Easy Ways to Increase Your Protein Intake
If you decide you want to increase your protein intake for one reason or another here are some easy ways to accomplish that. It’s certainly something to consider now that you have a better idea of what does protein do for the body. Here we go!
Snack on cheese – When you need something for a snack have a stick or some bites of cheese as well as something else (like an apple). Everyone likes cheese.
Protein powder – Putting protein powder in a smoothie is an excellent and easy way to pump up your protein intake.
Use Peas – Peas have 8 grams of protein per cup. Anytime I have a salad I try to load up on peas as a topping.
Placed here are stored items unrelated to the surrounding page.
Lemma parse_members_Some index ms length acc ranges :
  parse_members index ms length acc = Some ranges ->
  exists found, ranges = acc ++ found /\
    (index + List.length ms <= MAX_RANGE_MEMBERS \/ ms = [])%nat /\
    (forall m, m ∈ ms -> is_ok (parse_range_member (trim m) length) = true) /\
    (forall r, r ∈ found <-> exists m, m ∈ ms /\ parse_range_member (trim m) length = Ok (Some r)).
Proof.
  revert index acc. induction ms as [|m ms IH]; intros index acc; cbn [parse_members].
  - intros [= <-]. exists []. rewrite app_nil_r. split_and!; [done | by right | set_solver |].
    intros r. split; [by intros ?%not_elem_of_nil | by intros (? & ?%not_elem_of_nil & _)].
  - destruct (MAX_RANGE_MEMBERS <=? index)%nat eqn:Ei; [done|]. apply Nat.leb_gt in Ei.
    destruct (parse_range_member (trim m) length) as [[r|]|] eqn:Em; [| |done]; intros Hp;
      apply IH in Hp as (found & -> & Hlen & Hok & Hf).
    + exists (r :: found). rewrite <- app_assoc. split_and!; [done | | |].
      * left. destruct Hlen as [?| ->]; simpl; lia.
      * intros x [->|Hx]%elem_of_cons; [by rewrite Em | auto].
      * intros x. rewrite elem_of_cons, Hf. split.
        -- intros [->|(y & ? & ?)]; [exists m | exists y]; (split; [|done]); by (left || right).
        -- intros (y & [->|?]%elem_of_cons & ?); [left; congruence | right; eauto].
    + exists found. split_and!; [done | | |].
      * left. destruct Hlen as [?| ->]; simpl; lia.
      * intros x [->|Hx]%elem_of_cons; [by rewrite Em | auto].
      * intros x. rewrite Hf. split.
        -- intros (y & ? & ?). exists y. split; [by right | done].
        -- intros (y & [->|?]%elem_of_cons & ?); [congruence | eauto].
Qed.

(** ** Lemmas: normalization *)

(** The merge loop with the last range held apart. *)
Fixpoint merge_from (previous : ByteRange) (ranges : list ByteRange) : list ByteRange :=
  match ranges with
  | [] => [previous]
  | r :: rest =>
      if start r <=? saturating_add u64_max (end_ previous) 1
      then merge_from (mk_range (start previous) (Z.max (end_ previous) (end_ r))) rest
      else previous :: merge_from r rest
  end.

Lemma normalize_merge_from ranges acc previous :
  normalize ranges (acc ++ [previous]) = acc ++ merge_from previous ranges.
Proof.
  revert acc previous. induction ranges as [|r rest IH]; intros acc previous; simpl; [done|].
  rewrite last_snoc. destruct (start r <=? _).
  - rewrite removelast_last. apply IH.
  - rewrite IH, <- app_assoc. done.
Qed.

Lemma normalize_cons r rest : normalize (r :: rest) [] = merge_from r rest.
Proof. simpl. apply (normalize_merge_from rest [] r). Qed.

(** Strictly ascending ranges with a gap between neighbours. *)
Definition separated (l : list ByteRange) : Prop :=
  StronglySorted (fun a b => end_ a + 1 < start b) l.

Lemma merge_from_bounds length previous ranges :
  in_bounds length previous -> Forall (in_bounds length) ranges ->
  Forall (in_bounds length) (merge_from previous ranges).
Proof.
  intros Hp Hr. revert previous Hp. induction Hr as [|r rest Hr _ IH]; intros previous Hp; simpl.
  - by constructor.
  - destruct (start r <=? _); [|by constructor; auto]. apply IH.
    unfold in_bounds in *. simpl. lia.
Qed.

Lemma merge_from_separated length previous ranges :
  length <= u64_max -> in_bounds length previous -> Forall (in_bounds length) ranges ->
  StronglySorted (fun a b => start a <= start b) (previous :: ranges) ->
  separated (merge_from previous ranges) /\
  Forall (fun x => start previous <= start x) (merge_from previous ranges).
Proof.
  intros Hl. revert previous. induction ranges as [|r rest IH]; intros previous Hp Hr HS; simpl.
  { split; repeat constructor. lia. }
  apply StronglySorted_inv in HS as [HS HF]. apply Forall_cons in HF as [Hpr HF].
  apply Forall_cons in Hr as [Hb Hr].
  destruct (start r <=? saturating_add u64_max (end_ previous) 1) eqn:E.
  - apply (IH (mk_range (start previous) (Z.max (end_ previous) (end_ r)))).
    + unfold in_bounds in *. simpl. lia.
    + done.
    + apply StronglySorted_inv in HS as [HS _]. constructor; done.
  - destruct (IH r Hb Hr HS) as [H1 H2]. apply Z.leb_gt in E. unfold saturating_add in E.
    unfold in_bounds in *. split.
    + constructor; [done|]. eapply Forall_impl; [exact H2|]. simpl. lia.
    + constructor; [lia|]. eapply Forall_impl; [exact H2|]. simpl. lia.
Qed.
(* ===== verification/Negotiation.v ===== *)
(** Content-coding negotiation:
    [crates/rustee-middleware/src/compression/negotiation.rs],
    [crates/rustee-middleware/src/compression.rs] and the selection half of
    [crates/rustee-static/src/encoding.rs].

    Both crates read [Accept-Encoding] with the same loop; the theorems relate
    that loop to the set of weighted items a client sent and show that the
    compression layer chooses a best acceptable coding. *)

From Stdlib Require Import ZArith Lia Bool Ascii.
From stdpp Require Import sets.
From S2P Require Import Prelude Strings Http Core HttpModel.

Local Open Scope Z_scope.

Inductive ContentCoding : Type := Brotli | Gzip.
#[export] Instance ContentCoding_eq_dec : EqDecision ContentCoding.
Proof. solve_decision. Defined.

Definition token (c : ContentCoding) : str :=
  match c with Brotli => ##"br" | Gzip => ##"gzip" end.

(** ** Weights *)

Definition digits (s : str) : bool := forallb is_ascii_digit s.

Definition parse_quality (value : str) : option Z :=
  if str_eqb value ##"0" || str_eqb value ##"0." then Some 0
  else if str_eqb value ##"1" || str_eqb value ##"1." then Some 1000
  else match split_once "." value with
       | None => None
       | Some (whole, fraction) =>
           if (3 <? List.length fraction)%nat || negb (digits fraction) then None
           else if str_eqb whole ##"0" then
             match parse_unsigned u16_max fraction with
             | None => None
             | Some parsed =>
                 match List.length fraction with
                 | 1%nat => Some (parsed * 100 mod (u16_max + 1))
                 | 2%nat => Some (parsed * 10 mod (u16_max + 1))
                 | 3%nat => Some (parsed * 1 mod (u16_max + 1))
                 | _ => None
                 end
             end
           else if str_eqb whole ##"1" && forallb (char_eqb "0") fraction then Some 1000
           else None
       end.

(** [parameters.find_map(..)]: the first parameter named [q]. *)
Fixpoint find_q (parameters : list str) : option str :=
  match parameters with
  | [] => None
  | p :: rest =>
      match split_once "=" (trim p) with
      | Some (name, value) =>
          if eq_ignore_ascii_case (trim name) ##"q" then Some (trim value) else find_q rest
      | None => find_q rest
      end
  end.

(** The token and the weight of one list item. *)
Definition item_token (item : str) : str := trim (default [] (head (split ";" item))).
Definition item_quality (item : str) : Z :=
  default 0 (match find_q (tail (split ";" item)) with
             | None => Some 1000
             | Some q => parse_quality q
             end).

(** The state of the negotiation loop. *)
Record Scan : Type := { explicit : option Z; wildcard : option Z; found : bool }.
Definition scan_start : Scan := {| explicit := None; wildcard := None; found := false |}.

Definition scan_item (name : str) (st : Scan) (item : str) : Scan :=
  let quality := item_quality item in
  if eq_ignore_ascii_case (item_token item) name
  then {| explicit := Some (Z.max (default 0 (explicit st)) quality);
          wildcard := wildcard st; found := found st |}
  else if str_eqb (item_token item) ##"*"
  then {| explicit := explicit st;
          wildcard := Some (Z.max (default 0 (wildcard st)) quality); found := found st |}
  else st.

Section negotiation.
Context `{HttpApi}.

Definition scan_value (name : str) (st : Scan) (value : HeaderValue) : Scan :=
  match hv_to_str value with
  | None => st
  | Some text =>
      fold_left (scan_item name) (split "," text)
        {| explicit := explicit st; wildcard := wildcard st; found := true |}
  end.

Definition scan_headers (name : str) (headers : HeaderMap) : Scan :=
  fold_left (scan_value name) (hm_get_all ACCEPT_ENCODING headers) scan_start.

(** [explicit.or(wildcard).filter(|quality| *quality > 0)]. *)
Definition scan_result (st : Scan) : option Z :=
  match match explicit st with Some q => Some q | None => wildcard st end with
  | Some q => if 0 <? q then Some q else None
  | None => None
  end.

Definition quality_for (headers : HeaderMap) (coding : ContentCoding) : option Z :=
  let st := scan_headers (token coding) headers in
  if negb (found st) then None else scan_result st.

Definition select_coding (brotli_enabled gzip_enabled : bool) (headers : HeaderMap) :
    option ContentCoding :=
  let brotli := if brotli_enabled then quality_for headers Brotli else None in
  let gzip := if gzip_enabled then quality_for headers Gzip else None in
  match brotli, gzip with
  | Some b, Some g => if g <=? b then Some Brotli else Some Gzip
  | None, Some _ => Some Gzip
  | Some _, None => Some Brotli
  | None, None => None
  end.

(** *** The same negotiation for precompressed files *)

(** [rustee_static::encoding::encoding_quality]; the loop is the one above. *)
Definition encoding_quality (headers : HeaderMap) (encoding : ContentCoding) : option Z :=
  let st := scan_headers (token encoding) headers in
  if found st then scan_result st else None.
Beef jerky – I was just thinking about this. I have an inexpensive dehydrator that I have used to make beef jerky. So much cheaper than buying it and just as good.
Try protein water – Yes, there is such a thing. I’ve never tried it but heard it’s kind of sweet.
Include protein at every meal – For the most part this isn’t that hard. Probably the toughest is breakfast. Get creative and eat some protein for breakfast.
Well gang, we’ve taken a look inside what does protein do for the body. As you can see it does a lot. If you didn’t already know it you’ve now got a better perspective on how important protein is. With so many people wanting to either lose weight or get in better shape, having enough protein is absolutely essential.
It’s not that difficult to increase your protein intake. Just takes some awareness to your current diet and a willingness to make a few changes. You might find it helps you achieve some results you’ve wanted for a while. There’s a saying out there I’ve heard more than a few times,”abs are made in the kitchen”.